The Department of Homeland Security’s own 2022 assessment acknowledged a risky parole practice, and that admission raises serious questions about border policy, vetting, and public safety.
The 2022 DHS report bluntly admits the government may have “paroled individuals into the United States who pose a risk to national security and the safety of local communities.” That sentence is not spin; it is a government document acknowledging a tangible lapse in control over who is being allowed entry. When an agency concedes that reality, it demands oversight and accountability, not euphemisms or process reshuffling.
This is not just a one-line embarrassment. Parole authority, designed for narrow and specific cases, has been stretched into a broad mechanism that lets people bypass standard immigration vetting. The result is predictable: gaps in background checks, incomplete biometric screening, and a system that can be gamed by those who want to exploit it. Republicans have long warned that lax enforcement and creative use of parole invite trouble.
Public safety isn’t an abstract policy point; it’s about communities and first responders who must live with the consequences of bad decisions in Washington. When parole admits individuals without full vetting, local law enforcement ends up dealing with crimes, human trafficking, and coordination problems across jurisdictions. That imbalance shifts the burden away from federal responsibility and onto states and towns already stretched thin.
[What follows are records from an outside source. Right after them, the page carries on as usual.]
(* ===== verification/VendorDetect.v ===== *)
(** Vendor detection (src/agent/src/vendor_detect.rs): what the files and tools
    read once at start-up say about the machine. *)
From S2P Require Import Prelude Text Utf8 Schema Command Json.
From Stdlib Require Import Ascii.

Local Open Scope string_scope.
Local Open Scope Z_scope.

(** src/agent/src/vendor_detect.rs:9-23 (VendorProfile). *)
Record VendorProfile : Type := mkVendorProfile {
  vendor_info : VendorInfo;
  has_smartctl : bool;
  has_nvme_cli : bool;
  has_ipmitool : bool;
  has_ssacli : bool;
  has_perccli : bool;
  has_storcli : bool;
  has_megacli : bool;
  has_nvml : bool;
  has_rocm_smi : bool;
  has_ethtool : bool
}.

(** What detection reads: files, the output of a command that ran, whether a path
    is a file or exists, and the [PATH]. *)
Record Machine : Type := mkMachine {
  m_read : string -> option string;
  m_output : list string -> option Output;
  m_is_file : string -> bool;
  m_exists : string -> bool;
  m_path : option string
}.

Section detect.
Context (m : Machine).

(** src/agent/src/vendor_detect.rs:54-58 (read_dmi). *)
Definition read_dmi (field : string) : string :=
  default "" (trim <$> m_read m ("/sys/class/dmi/id/" +:+ field)).

(** src/agent/src/vendor_detect.rs:60-64 (read_kernel). *)
Definition read_kernel : string :=
  default "" (trim <$> m_read m "/proc/sys/kernel/osrelease").

(** [trim_matches] with the double quote. *)
Fixpoint strip_quotes (s : string) : string :=
  match s with
  | String c s' => if (byte_val c =? 34)%Z then strip_quotes s' else s
  | EmptyString => EmptyString
  end.
Definition trim_quotes (s : string) : string :=
  rev_string (strip_quotes (rev_string (strip_quotes s))).

(** src/agent/src/vendor_detect.rs:66-75 (read_os_release). *)
Definition read_os_release : string :=
  default ""
    (s ← m_read m "/etc/os-release";
     v ← find_map (strip_prefix "PRETTY_NAME=") (lines s);
     Some (trim_quotes v)).

(** src/agent/src/vendor_detect.rs:77-96 (detect_bmc_vendor). *)
Definition detect_bmc_vendor : string :=
  let mfr := to_lowercase (read_dmi "sys_vendor") in
  if contains "hpe" mfr || contains "hewlett" mfr then "hpe"
  else if contains "dell" mfr then "dell"
  else if contains "supermicro" mfr then "supermicro"
  else if contains "lenovo" mfr then "lenovo"
  else
    match m_output m ["ipmitool"; "mc"; "info"] with
    | Some out =>
        if o_success out then
          let s := to_lowercase (from_utf8_lossy (o_stdout out)) in
          if contains "hewlett" s || contains "hpe" s then "hpe"
          else if contains "dell" s then "dell"
          else if contains "supermicro" s then "supermicro"
          else if contains "lenovo" s then "lenovo"
          else "unknown"
        else "unknown"
    | None => "unknown"
    end.

(** src/agent/src/vendor_detect.rs:98-111 (detect_gpu_vendors). *)
Definition detect_gpu_vendors : list string :=
  match m_output m ["lspci"; "-nn"] with
  | None => []
  | Some out =>
      let s := to_lowercase (from_utf8_lossy (o_stdout out)) in
      ((if contains "nvidia" s then ["nvidia"] else [])
       ++ (if contains "amd/ati" s || contains "advanced micro devices" s && contains "vga" s
           then ["amd"] else [])
       ++ (if contains "intel" s && (contains "vga" s || contains "display" s)
           then ["intel"] else []))%list
  end.

(** [Path::join]: an absolute second part replaces the first. *)
Definition path_join (p q : string) : string :=
  if starts_with "/" q then q
  else if is_empty p then q
  else if starts_with "/" (rev_string p) then p +:+ q
  else p +:+ "/" +:+ q.

(** src/agent/src/vendor_detect.rs:113-122 (which). *)
Definition which (bin : string) : bool :=
  match m_path m with
  | Some path => existsb (fun p => m_is_file m (path_join p bin)) (split ":"%char path)
  | None => false
  end.

(** src/agent/src/vendor_detect.rs:26-52 (VendorProfile::detect). *)
Definition detect : VendorProfile :=
  {| vendor_info :=
       {| system_manufacturer := read_dmi "sys_vendor";
          system_product_name := read_dmi "product_name";
          bios_version := read_dmi "bios_version";
          bmc_vendor := detect_bmc_vendor;
          gpu_vendors := detect_gpu_vendors;
          kernel := read_kernel;
          os_release := read_os_release |};
     has_smartctl := which "smartctl";
     has_nvme_cli := which "nvme";
     has_ipmitool := which "ipmitool";
     has_ssacli := which "ssacli";
     has_perccli := which "perccli64" || which "perccli";
     has_storcli := which "storcli64" || which "storcli";
     has_megacli := which "megacli" || which "MegaCli64";
     has_nvml := m_exists m "/usr/lib/x86_64-linux-gnu/libnvidia-ml.so.1"
                 || m_exists m "/usr/lib64/libnvidia-ml.so.1"
                 || m_exists m "/lib/x86_64-linux-gnu/libnvidia-ml.so.1";
     has_rocm_smi := which "rocm-smi";
     has_ethtool := which "ethtool" |}.

End detect.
The intelligence angle is equally stark. Border and immigration processes are critical choke points for keeping dangerous actors out. Allowing people to enter under loose parole rules weakens those choke points and creates blind spots for counterterrorism and counterintelligence professionals. A responsible approach means restoring robust, verifiable vetting at every step, not bypassing it in the name of expediency.
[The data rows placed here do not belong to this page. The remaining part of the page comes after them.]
(* ===== verification/Agent.v ===== *)
(** The agent process (src/agent/src/main.rs) and its log files
    (src/agent/src/logging.rs): what it sends by itself, how its channels are set
    up, and which old logs it removes at start. *)
From S2P Require Import Prelude Text Schema Channels Bus Host Config VendorDetect.

Local Open Scope string_scope.
Local Open Scope Z_scope.

(** What the build fixes: the version and whether the maintenance feature is on. *)
Record Build : Type := mkBuild { build_version : string; build_maintenance : bool }.

Section agent.
Context {C : Type -> Type} `{!Mpsc C}.
Context (build : Build) (host : HostId) (cfg : AgentConfig).

(** src/agent/src/main.rs:114-117 (maintenance). *)
Definition maintenance : bool := build_maintenance build && maintenance_mode cfg.

(** src/agent/src/main.rs:140-150 (the hello). *)
Definition hello_of (vendor : VendorProfile) (started_at : DateTime) : Hello :=
  {| hello_host := hostname host;
     hello_host_id := machine_id host;
     hello_primary_ip := primary_ip host;
     hello_agent_version := build_version build;
     hello_started_at := started_at;
     hello_vendor := vendor_info vendor;
     hello_tags := c_tags cfg;
     hello_maintenance := maintenance |}.

(** src/agent/src/main.rs:111-151 (the sink and the hello), with a constructor of
    bounded channels. *)
Definition startup (channel : Z -> C Outbound) (vendor : VendorProfile)
    (started_at : DateTime) : AlertSink C :=
  send (OutHello (hello_of vendor started_at))
    (sink_new (channel (cfg_send_queue_size (c_collector cfg)))
              (channel (cfg_critical_queue_size (c_collector cfg))) maintenance).

(** src/agent/src/main.rs:277-277 (the period of spawn_heartbeat, in seconds). *)
Definition heartbeat_period : Z := Z.max (cfg_interval_s (c_heartbeat cfg)) 1.

(** src/agent/src/main.rs:281-288 (the heartbeat of a tick). *)
Definition heartbeat (now : DateTime) (elapsed : Duration) : Heartbeat :=
  mkHeartbeat (hostname host) (machine_id host) now (as_secs elapsed) 0 (build_version build).

(** src/agent/src/main.rs:279-289 (one tick of spawn_heartbeat). *)
Definition heartbeat_tick (now : DateTime) (elapsed : Duration) (k : AlertSink C) :
    AlertSink C := send (OutHeartbeat (heartbeat now elapsed)) k.

(** src/agent/src/main.rs:249-251 (the agent_stopping alert). *)
Definition stopping_builder : AlertBuilder :=
  new_alert host cat.AGENT "agent_stopping" Info
  |> with_title "Agent stopping"
  |> with_message "monitor-agent received a termination signal.".

(** src/agent/src/main.rs:245-252 (a termination signal): the alert goes straight
    to the sink, past any tracker, so nothing resolves it later. *)
Definition on_termination (s : Stamp) (k : AlertSink C) : AlertSink C :=
  send (OutAlert (build_firing s stopping_builder)) k.

(** src/agent/src/main.rs:262-272 (dummy_kmsg and dummy_journal): a receiver that
    yields only the end. *)
Definition dummy_receiver {A : Type} : BRecv A := BClosed.

End agent.

(** * Log files *)

(** A directory entry: its name, whether its metadata can be read, whether it is a
    file, and its modification time. *)
Record LogEntry : Type := mkLogEntry {
  le_name : string; le_meta : bool; le_is_file : bool; le_modified : option Z
}.

(** src/agent/src/logging.rs:33-39 (the retentions, in seconds). *)
Definition error_log_retention : Z := 7 * 24 * 3600.
Definition exec_log_retention : Z := 3 * 24 * 3600.

(** src/agent/src/logging.rs:145-165 (purge_old_logs): what is left.  [now] is the
    time since the epoch; [checked_sub] falls back to the epoch. *)
Definition purge_old_logs (basename : string) (now max_age : Z) (entries : list LogEntry) :
    list LogEntry :=
  let cutoff := if (max_age <=? now)%Z then now - max_age else 0 in
  List.filter (fun e =>
    negb (starts_with basename (le_name e) && le_meta e && le_is_file e
          && match le_modified e with Some m => m <? cutoff | None => false end)) entries.

(** Only files of that log, older than its retention, are removed. *)
Lemma purge_old_logs_kept basename now max_age entries e :
  e ∈ purge_old_logs basename now max_age entries
  <-> e ∈ entries
      /\ ~ (starts_with basename (le_name e) = true /\ le_meta e = true /\ le_is_file e = true
            /\ exists m, le_modified e = Some m
                 /\ m < if (max_age <=? now)%Z then now - max_age else 0).
Proof.
  unfold purge_old_logs. rewrite !list_elem_of_In, filter_In, negb_true_iff.
  split; intros [Hin Hb]; (split; [done|]).
  - intros (H1 & H2 & H3 & m & Hm & Hlt). rewrite H1, H2, H3, Hm in Hb. simpl in Hb. zbool.
  - apply not_true_is_false. intros Ht. apply Hb.
    apply andb_true_iff in Ht as [Ht Hm]. apply andb_true_iff in Ht as [Ht Hf].
    apply andb_true_iff in Ht as [Hs Hme]. split_and!; [done..|].
    destruct (le_modified e) as [m|]; [|done]. exists m. split; [done|]. by apply Z.ltb_lt.
Qed.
There are operational failures here too: inconsistent standards, poor record-keeping, and pressure to process large numbers without matching capacity. The DHS report’s wording is a telling admission that the system did not always match intent with execution. Fixing that is not merely a bureaucratic tweak; it requires tightening rules, improving data systems, and enforcing consequences when officials ignore the law.
The political aspect cannot be ignored. When open-border rhetoric mixes with broad parole use, it creates incentives for smugglers and criminal networks. These actors monitor policy shifts and exploit loopholes, sending people into risky pathways that endanger migrants and Americans alike. A clear, enforced border policy reduces those incentives and makes the whole system safer.
Accountability must follow the admission. Independent oversight, transparent audits, and congressional scrutiny are tools to ensure parole is applied narrowly and judiciously. Where rules were bent or ignored, responsible officials should explain decisions and take responsibility. Restoring confidence means showing the public that mistakes are being addressed and that future risks will be curtailed.
Practical fixes are straightforward: apply parole sparingly, insist on biometric and records checks before release, and coordinate closely with state and local partners who will absorb the consequences of federal decisions. Technology and better information-sharing can help, but policy and political will matter most. The public expects a government that secures its borders and protects communities, and admitting a failure is only the first step in restoring that trust.